28 de enero 2004 - 00:00

EE.UU. controlará ahora exportaciones en Buenos Aires

Cresencio Arcos, director de Asuntos Internacionales del Departamento de Seguridad Interior de EE.UU., estudiará el puerto de Buenos Aires por ley contra bioterrorismo.
Cresencio Arcos, director de Asuntos Internacionales del Departamento de Seguridad Interior de EE.UU., estudiará el puerto de Buenos Aires por ley contra bioterrorismo.
Una delegación de funcionarios de Estados Unidos, encabezada por Cresencio Arcos, director de Asuntos Internacionales en el Departamento de Seguridad Interior de ese país, estudiará desde hoy las condiciones en que trabaja la Aduana del puerto de Buenos Aires. El objetivo es implementar un sistema de control de contenedores para que los productos que se exportan a ese país desde la Argentina obtengan un certificado que les permita ingresar directamente en el comercio norteamericano sin revisiones en sus puertos.

El plan, que fue explicado ayer por Arcos en la Embajada de Estados Unidos en Buenos Aires y que está relacionado con la ley de bioterrorismo de ese país, ya está en funcionamiento en 20 puertos de diferentes países de Europa y Africa.

Fue creado luego de los atentados a las Torres Gemelas el 11 de setiembre de 2001 en un intento por controlar el ingreso y la salida de productos comerciales en Estados Unidos, al igual que se hizo con el tránsito de personas por aeropuertos.

El mecanismo, según explicó Arcos, consiste en que «mediante la cooperación del gobierno y las fuerzas de seguridad locales se revisen en los puertos de origen los contenedores con productos que se exportan a Estados Unidos». También «debe asegurarse que haya transparencia entre los oficiales de Prefectura, ver si el puerto respeta los requisitos de la Organización Marítima Internacional y si se garantiza que no hay corrupción». En caso de cumplirse esos puntos, el gobierno de Estados Unidos entregará certificados de «contenedores seguros», con los que los productos ingresarán directamente al comercio lo que beneficia notablemente al sector privado de esos países.

Dado la evidente dificultad para lograr todos los objetivos, Arcos aclaró que «no tenemos plazos ni evaluaciones certeras sobre cuándo podría la Argentina ingresar en el plan.

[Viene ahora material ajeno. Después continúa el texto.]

Example reconnected : hub_sessions (fst (fst final)) !! "mach_1" = Some 2%nat.
Proof. vm_compute. reflexivity. Qed.
(** The machine reconnects while the reader of its first connection is between
    the tracker and [Events]. *)
Definition overtaking : list Action :=
  [Connect (Some auth) "Bearer t1" 0; Payload 0 "one" 1; Advance 0 0; Connect (Some auth) "Bearer t1" 2]
  ++ handled 1 "two" 3 ++ [Advance 0 0; Advance 0 0; Advance 0 0; Advance 0 0; TakeEvent; TakeEvent].
Lemma two_connections_overtake :
  map ch_Sequence (event_chunks "0xaa" (snd (run (W := unit) None parse overtaking (NewHub options) tt))) = [2; 1].
Proof. vm_compute. reflexivity. Qed.
End Sample.

Definition sample_hub : Hub := fst (fst (run (W := unit) None Sample.parse (take 19 Sample.actions) (NewHub Sample.options) tt)).

Definition sample_reconnected : Hub * nat :=
  match connect (Some Sample.auth) "Bearer t1" 3 sample_hub with Ok p => p | Err _ => (sample_hub, 0%nat) end.

Lemma relay_reconnect_witness :
  let '(h2, _, _) := run (W := unit) None Sample.parse [Hangup 0; Leave 0; Tick 0 99; Payload 0 "one" 5]
                       (fst sample_reconnected) tt in
  hub_sessions h2 !! "mach_1" = Some 2%nat /\ Connected "mach_1" h2 = true.
Proof.
  refine (relay_reconnect None Sample.parse Sample.auth "Bearer t1" 3 sample_hub
           (fst sample_reconnected) "mach_1" 2 [Hangup 0; Leave 0; Tick 0 99; Payload 0 "one" 5] tt _ _ _).
  - vm_compute. reflexivity.
  - reflexivity.
  - repeat constructor; simpl; lia.
Defined.

Definition sample_session : session :=
  default (mkSession "" [] 0 false Reading []) (hub_heap sample_hub !! 0%nat).
Definition sample_written : Hub :=
  fst (fst (run (W := unit) None Sample.parse [WriteOne 0 true] sample_hub tt)).

Lemma relay_fifo_witness :
  exists s', hub_heap sample_written !! 0%nat = Some s' /\ extends sample_session s'.
Proof.
  refine (relay_fifo (W := unit) None Sample.parse Sample.options (take 19 Sample.actions) tt sample_hub tt
            (snd (run (W := unit) None Sample.parse (take 19 Sample.actions) (NewHub Sample.options) tt))
            0 sample_session [WriteOne 0 true] sample_written tt [] _ _ _);
    vm_compute; reflexivity.
Defined.

Example sample_written_frames :
  length (ss_written (default sample_session (hub_heap sample_written !! 0%nat))) = 1%nat.
Proof. vm_compute. reflexivity. Qed.
(** ** Admission *)
Definition set_cand_Capacity v (c : Candidate) := mkCandidate (cand_MachineID c) (cand_OfferID c) (cand_Model c)
  (cand_Capabilities c) (cand_ConfirmedBond c) (cand_Healthy c) v (cand_MaximumCost c) (cand_PriceVersion c)
  (cand_LatencyMilliseconds c) (cand_SuccessBasisPoints c) (cand_Reputation c) (cand_InputPerMillion c)
  (cand_OutputPerMillion c) (cand_ComputePerSecond c).
Definition set_cand_MaximumCost v (c : Candidate) := mkCandidate (cand_MachineID c) (cand_OfferID c) (cand_Model c)
  (cand_Capabilities c) (cand_ConfirmedBond c) (cand_Healthy c) (cand_Capacity c) v (cand_PriceVersion c)
  (cand_LatencyMilliseconds c) (cand_SuccessBasisPoints c) (cand_Reputation c) (cand_InputPerMillion c)
  (cand_OutputPerMillion c) (cand_ComputePerSecond c).

Inductive refusal := Refuse (code : Z) (text : string).

Record Plan := mkPlan {
  pl_input : chatRequest; pl_prompt : string; pl_principal : Principal; pl_selected : Candidate;
  pl_maximumInput : Z; pl_maximumOutput : Z; pl_maximumSpend : Z;
}.

(** The request's own checks: the decoded body, its output limit and spend limit. *)
Definition validate_request (configured : bool) (r : HttpRequest) : refusal + (chatRequest * Z * Z) :=
  if negb (String.eqb (hr_Method r) "POST") || negb (String.eqb (hr_Path r) "/v1/chat/completions")
  then inl (Refuse 404 "404 page not found")
  else if negb configured then inl (Refuse 503 "service unavailable")
  else
    match hr_Body r ≫= fun v => decode_struct chat_fields v (mkChatRequest "" false [] [] 0 0) with
    | None => inl (Refuse 400 "invalid streaming chat request")
    | Some input =>
        if negb (cq_Stream input) || is_blank (cq_Model input) || bool_decide (length (cq_Messages input) = 0%nat)
        then inl (Refuse 400 "invalid streaming chat request")
        else
          let maximumOutputTokens := cq_MaxCompletionTokens input in
          let maximumOutputTokens :=
            if maximumOutputTokens =? 0 then cq_MaxTokens input else maximumOutputTokens in
          let maximumOutputTokens := if maximumOutputTokens =? 0 then 4096 else maximumOutputTokens in
          if (1000000 <? maximumOutputTokens)
             || (negb (cq_MaxTokens input =? 0) && negb (cq_MaxCompletionTokens input =? 0))
          then inl (Refuse 400 "invalid output token limit")
          else
            match ParseUint (hr_MaxSpend r) with
            | None => inl (Refuse 400 "valid X-Myference-Max-Spend is required")
            | Some maximumSpend =>
                if maximumSpend =? 0 then inl (Refuse 400 "valid X-Myference-Max-Spend is required")
                else inr (input, maximumOutputTokens, maximumSpend)
            end
    end.

Section Handler.
Context {W : Type} (deps : Dependencies W) (sort_slice : list Candidate -> list Candidate).

(** The body of the loop over the candidates. *)
Definition price_candidate (w : W) (maximumInputTokens maximumOutputTokens : Z) (c : Candidate) : Candidate :=
  if negb (dp_Connected deps (cand_MachineID c) w) then set_cand_Capacity 0 c
  else if negb (ValidRate (cand_InputPerMillion c)) || negb (ValidRate (cand_OutputPerMillion c))
          || negb (ValidRate (cand_ComputePerSecond c)) then set_cand_MaximumCost 0 c
  else if negb (HasPricing c) then set_cand_MaximumCost 0 c
  else
    match WorstCaseCost c maximumInputTokens maximumOutputTokens maximumComputeMilliseconds with
    | Err _ => set_cand_MaximumCost 0 c
    | Ok cost => set_cand_MaximumCost cost c
    end.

Por ahora sólo estamos comenzando a evaluar la capacidad de los puertos principales de Amé-rica latina».

Esta iniciativa tiene que ver con la segunda etapa de la ley contra el bioterrorismo de Estados Unidos que debía comenzar a regir el 12 de diciembre de 2003 pero a último momento se prorrogó al 18 de agosto de este año.

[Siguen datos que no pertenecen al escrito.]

Lemma Snapshot_spec c w0 :
  triple (fun w => w = w0) (Snapshot environ pid onAC c)
    (fun s w => hs_Journal s = capture environ pid (mc_scheme w0) (mc_ollama w0) /\ w = w0)
    (fun _ w => w = w0) (fun w => w = w0).
Proof.
  unfold Snapshot. eapply triple_bind with (R := fun _ w => w = w0); [by apply triple_of_result; destruct (Validate c)|].
  intros _. eapply triple_bind with (R := fun s w => s = mc_scheme w0 /\ w = w0).
  { apply triple_wrap, triple_effect; [by intros w ->|done..]. }
  intros s. apply triple_pure. intros ->.
  eapply triple_bind with (R := fun l w => l = mc_ollama w0 /\ w = w0).
  { apply triple_wrap, triple_effect; [by intros w ->|done..]. }
  intros l. apply triple_pure. intros ->.
  eapply triple_bind with (R := fun _ w => w = w0); [by apply triple_of_result; destruct onAC|].
  intros power. by apply triple_ret.
Qed.

Lemma Save_spec j w0 : mc_journal w0 = None ->
  triple (fun w => w = w0) (Save j)
    (fun _ w => validate j = Ok tt /\ w = Tuning.set_journal (Some (Written j)) w0) (fun _ w => w = w0) (fun w => w = w0).
Proof.
  intros Hn. unfold Save. destruct (validate j) as [[]|e]; [|intros fates w ->; done].
  eapply triple_bind with (R := fun _ w => w = w0); [by apply triple_ret|]. intros _.
  eapply triple_bind with (R := fun _ w => w = w0); [by apply triple_wrap, triple_effect|]. intros _.
  eapply triple_bind with (R := fun b w => b = false /\ w = w0).
  { apply triple_wrap, triple_effect; [|done..]. intros w ->. by rewrite Hn. }
  intros b. apply triple_pure. intros ->.
  eapply triple_bind with (R := fun _ w => w = w0); [by apply triple_effect|]. intros _.
  eapply triple_bind with (R := fun r w => match r with Ok _ => w = Tuning.set_journal (Some (Written j)) w0 | Err _ => w = w0 end).
  { apply triple_try, triple_effect; [|done..]. intros w ->. by rewrite Hn. }
  intros [u|e]; [by apply triple_ret|].
  eapply triple_bind with (R := fun _ w => w = w0); [by apply triple_try, triple_effect|].
  intros [[]|]; by apply triple_fail.
Qed.
(* ===== verification/AuthHttp.v ===== *)
(** * The HTTP interface of authentication (server/internal/auth/http.go)

    [serve] is the handler returned by [NewHandler]: CORS, the routes of its
    mux, the origin and session checks of [withSession], and one definition per
    handler, each running the operations of Auth.v on the database.  A request
    reads the clock once ([now]); [Entropy] holds the values of the successive
    reads of [crypto/rand] in the handler. *)

From S2P Require Import Prelude GoStrings GoTime Wire Receipt Messages Db Hex Auth Sample Http.
Open Scope string_scope.
Open Scope list_scope.
Open Scope Z_scope.

Record HTTPConfig := mkHTTPConfig {
  hc_Domain : string; hc_VerificationURL : string; hc_ContractAddress : string;
  hc_AllowedOrigins : list string; hc_ChainID : Z; hc_SessionLifetime : Z; hc_SecureCookies : bool;
}.
Record Entropy := mkEntropy { en_first : bytes; en_second : bytes; en_third : bytes }.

La ley establece una reglamentación que apunta a proteger a Estados Unidos ante amenazas de un ataque bioterrorista a través de productos contaminados.

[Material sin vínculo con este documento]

(* ===== verification/Actions.v ===== *)
(** * Provider actions (api/provider_action.go, cmd/myference-server/provider_actions.go)

    An action is a request of a provider (to publish offers, to deposit
    collateral, to start or finish an exit) that a wallet carries out on the
    chain.  [ProviderActionStore] keeps the actions in memory for fifteen
    minutes; [prepareProviderAction] checks the request against the indexed
    chain state and records a baseline; [verifyProviderAction] compares the
    chain state with the baseline.  An operation reads the clock where the
    source does ([now], and [purged] for the second reading of [Create]), and
    [random] is the outcome of [crypto/rand]. *)

From S2P Require Import Prelude GoStrings GoTime Wire Receipt Messages Db Hex Auth Store Http AuthHttp ProviderAccount.
From stdpp Require Import gmap strings.
Open Scope string_scope.
Open Scope list_scope.
Open Scope Z_scope.

(** ** Data *)
Definition ActionPublishOffer := "publish_offer".
Definition ActionDepositCollateral := "deposit_collateral".
Definition ActionRequestCollateralExit := "request_collateral_exit".
Definition ActionFinalizeCollateralExit := "finalize_collateral_exit".
Definition ActionPendingWallet := "pending_wallet".
Definition ActionPendingChain := "pending_chain".
Definition ActionConfirmed := "confirmed".
Definition ActionSourceMachine := "machine".
Definition ActionSourceBrowser := "browser".
Definition providerActionTTL : Z := 15 * Minute.
Definition maxProviderActions : Z := 1024.
Definition maxProviderActionOffers : Z := 64.

Record ProviderActionOffer := mkProviderActionOffer {
  po_OfferID : string; po_Model : string; po_Kind : string; po_Capabilities : list string;
  po_MeteringMode : string; po_InputPerMillionWei : string; po_OutputPerMillionWei : string;
  po_ComputePerSecondWei : string;
}.
Record ProviderActionInput := mkProviderActionInput {
  pi_Kind : string; pi_AmountWei : string; pi_Offers : list ProviderActionOffer;
}.
Record ProviderActionBaseline := mkProviderActionBaseline {
  bl_BondWei : string; bl_ClaimableWei : string; bl_ExitAvailableAt : Z; bl_Versions : gmap string Z;
}.
Record ProviderAction := mkProviderAction {
  pa_ID : string; pa_Kind : string; pa_Status : string; pa_WalletAddress : string; pa_AmountWei : string;
  pa_Offers : list ProviderActionOffer; pa_TransactionHashes : list string; pa_Versions : gmap string Z;
  pa_ExpiresAt : Z; pa_MachineID : string; pa_AccountID : string; pa_Baseline : ProviderActionBaseline;
}.
(** [ProviderActionStore.items] *)
Abbreviation Items := (gmap string ProviderAction).

Definition set_submitted (hashes : list string) (a : ProviderAction) : ProviderAction :=
  mkProviderAction (pa_ID a) (pa_Kind a) ActionPendingChain (pa_WalletAddress a) (pa_AmountWei a) (pa_Offers a)
    hashes (pa_Versions a) (pa_ExpiresAt a) (pa_MachineID a) (pa_AccountID a) (pa_Baseline a).
Definition set_confirmed (versions : gmap string Z) (a : ProviderAction) : ProviderAction :=
  mkProviderAction (pa_ID a) (pa_Kind a) ActionConfirmed (pa_WalletAddress a) (pa_AmountWei a) (pa_Offers a)
    (pa_TransactionHashes a) versions (pa_ExpiresAt a) (pa_MachineID a) (pa_AccountID a) (pa_Baseline a).

(** ** Validation *)
Definition validDecimal (value : string) (positive : bool) : bool :=
  match SetString10 value with
  | Some parsed => (BitLen parsed <=? 256)
                   && (negb positive && (0 <=? parsed) || positive && (0 <? parsed))
                   && String.eqb (BigString parsed) value
  | None => false
  end.

Definition validTransactionHash (value : string) : bool :=
  if negb (go_len value =? 66) || negb (HasPrefix value "0x") then false
  else match DecodeString (drop_bytes 2 value) with
       | Some decoded => Z.of_nat (length decoded) =? 32
       | None => false
       end.

(** [slices.Compact]: equal neighbours become one. *)
Fixpoint compact (l : list string) : list string :=
  match l with
  | x :: ((y :: _) as rest) => if String.eqb x y then compact rest else x :: compact rest
  | _ => l
  end.

Definition trim_offer (o : ProviderActionOffer) : ProviderActionOffer :=
  mkProviderActionOffer (TrimSpace (po_OfferID o)) (TrimSpace (po_Model o)) (TrimSpace (po_Kind o))
    (compact (sort_strings (po_Capabilities o))) (TrimSpace (po_MeteringMode o)) (po_InputPerMillionWei o)
    (po_OutputPerMillionWei o) (po_ComputePerSecondWei o).

(** The checks of one offer, already trimmed; [seen] are the earlier identifiers. *)
Definition check_offer (seen : gset string) (o : ProviderActionOffer) : result unit :=
  _ ← fail_if (String.eqb (po_OfferID o) "" || String.eqb (po_Model o) "" || String.eqb (po_Kind o) ""
               || bool_decide (po_Capabilities o = [])
               || negb (String.eqb (po_MeteringMode o) "tokens_and_compute")
                  && negb (String.eqb (po_MeteringMode o) "compute_only"))
        (ErrNew "offer identity and metering are required");
  _ ← fail_if (bool_decide (po_OfferID o ∈ seen)) (ErrNew "offer IDs must be unique");
  _ ← fail_if (negb (validDecimal (po_InputPerMillionWei o) false)
               || negb (validDecimal (po_OutputPerMillionWei o) false)
               || negb (validDecimal (po_ComputePerSecondWei o) false))
        (ErrNew "offer rates must be non-negative decimal integers");
  fail_if (String.eqb (po_MeteringMode o) "compute_only"
           && (negb (String.eqb (po_InputPerMillionWei o) "0") || negb (String.eqb (po_OutputPerMillionWei o) "0")))
    (ErrNew "compute-only offers require zero token rates").

Fixpoint check_offers (seen : gset string) (offers : list ProviderActionOffer) : result (list ProviderActionOffer) :=
  match offers with
  | [] => Ok []
  | o :: rest =>
      let o := trim_offer o in
      _ ← check_offer seen o;
      rest ← check_offers ({[po_OfferID o]} ∪ seen) rest;
      Ok (o :: rest)
  end.

Definition count {A} (l : list A) : Z := Z.of_nat (length l).

(** The validated input: the source trims it in place. *)
Definition validateProviderActionInput (input : ProviderActionInput) : result ProviderActionInput :=
  let kind := TrimSpace (pi_Kind input) in
  let trimmed offers := mkProviderActionInput kind (pi_AmountWei input) offers in
  if String.eqb kind ActionDepositCollateral then
    if negb (count (pi_Offers input) =? 0) || negb (validDecimal (pi_AmountWei input) true)
    then Err (ErrNew "deposit requires a positive amount_wei") else Ok (trimmed (pi_Offers input))
  else if String.eqb kind ActionRequestCollateralExit || String.eqb kind ActionFinalizeCollateralExit then
    if negb (count (pi_Offers input) =? 0) || negb (is_blank (pi_AmountWei input))
    then Err (ErrNew "collateral exit does not accept offers or an amount") else Ok (trimmed (pi_Offers input))
  else if String.eqb kind ActionPublishOffer then
    if negb (is_blank (pi_AmountWei input)) || (count (pi_Offers input) =? 0)
       || (maxProviderActionOffers <? count (pi_Offers input))
    then Err (ErrNew "offer publication requires one to 64 offers")
    else offers ← check_offers ∅ (pi_Offers input); Ok (trimmed offers)
  else Err (ErrNew "unsupported provider action").

(** ** The store *)
Definition live (now : Z) (a : ProviderAction) : bool := now <? pa_ExpiresAt a.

Pero debido a que las empresas de productos alimenticios y farmacológicos, entre las que no hubo el acatamiento esperado, no llegaban a cumplir 100% de los requisitos, se decidió una postergación que evita interrumpir el intercambio comercial y una aglomeración de mercaderías en la frontera.

Según explicó ayer Arcos,
«no se tiene previsto implementar sanciones a los puertos que no obtengan los certificados de contenedores seguros». El perjuicio pasará por los costos que deberán afrontar los que no tengan los certificados ya que los productos serán demorados y revisados y deberán permanecer en bodegas que guardarán los embarques sospechosos.

• Cooperación

Arcos dijo que «por conversaciones que tuvimos con representantes de la cancillería, el Ministerio del Interior y de Defensa argentinos, tenemos la seguridad de que el gobierno quiere prevenir el terrorismo y que cooperará con este plan para que los embarques argentinos no sufran demo-ras».

Según datos que aportó el funcionario a Estados Unidos ingresan por día 20.000 contenedores de todas partes del mundo y de la Argentina sólo lo hacen 56.000 al año.

«No queremos que esta medida cree una distorsión económica» porque los puertos que «tengan certificados se aprovechen de los que no lo tienen»
y cobren por sacar contenedores desde su terminal, dijo Arcos. Y agregó que Estados Unidos no intervendrá económicamente en la adaptación de los puertos a los requisitos que exigirá, pero sí colaborará con adaptar la tecnología.

Además, el funcionario norteamericano dijo que
«el gobierno de Estados Unidos está pendiente de la zona de la Triple Frontera donde hay sospechas de tráfico de productos, armas y drogas, pero aún no tenemos una política específica para aplicar en esa área».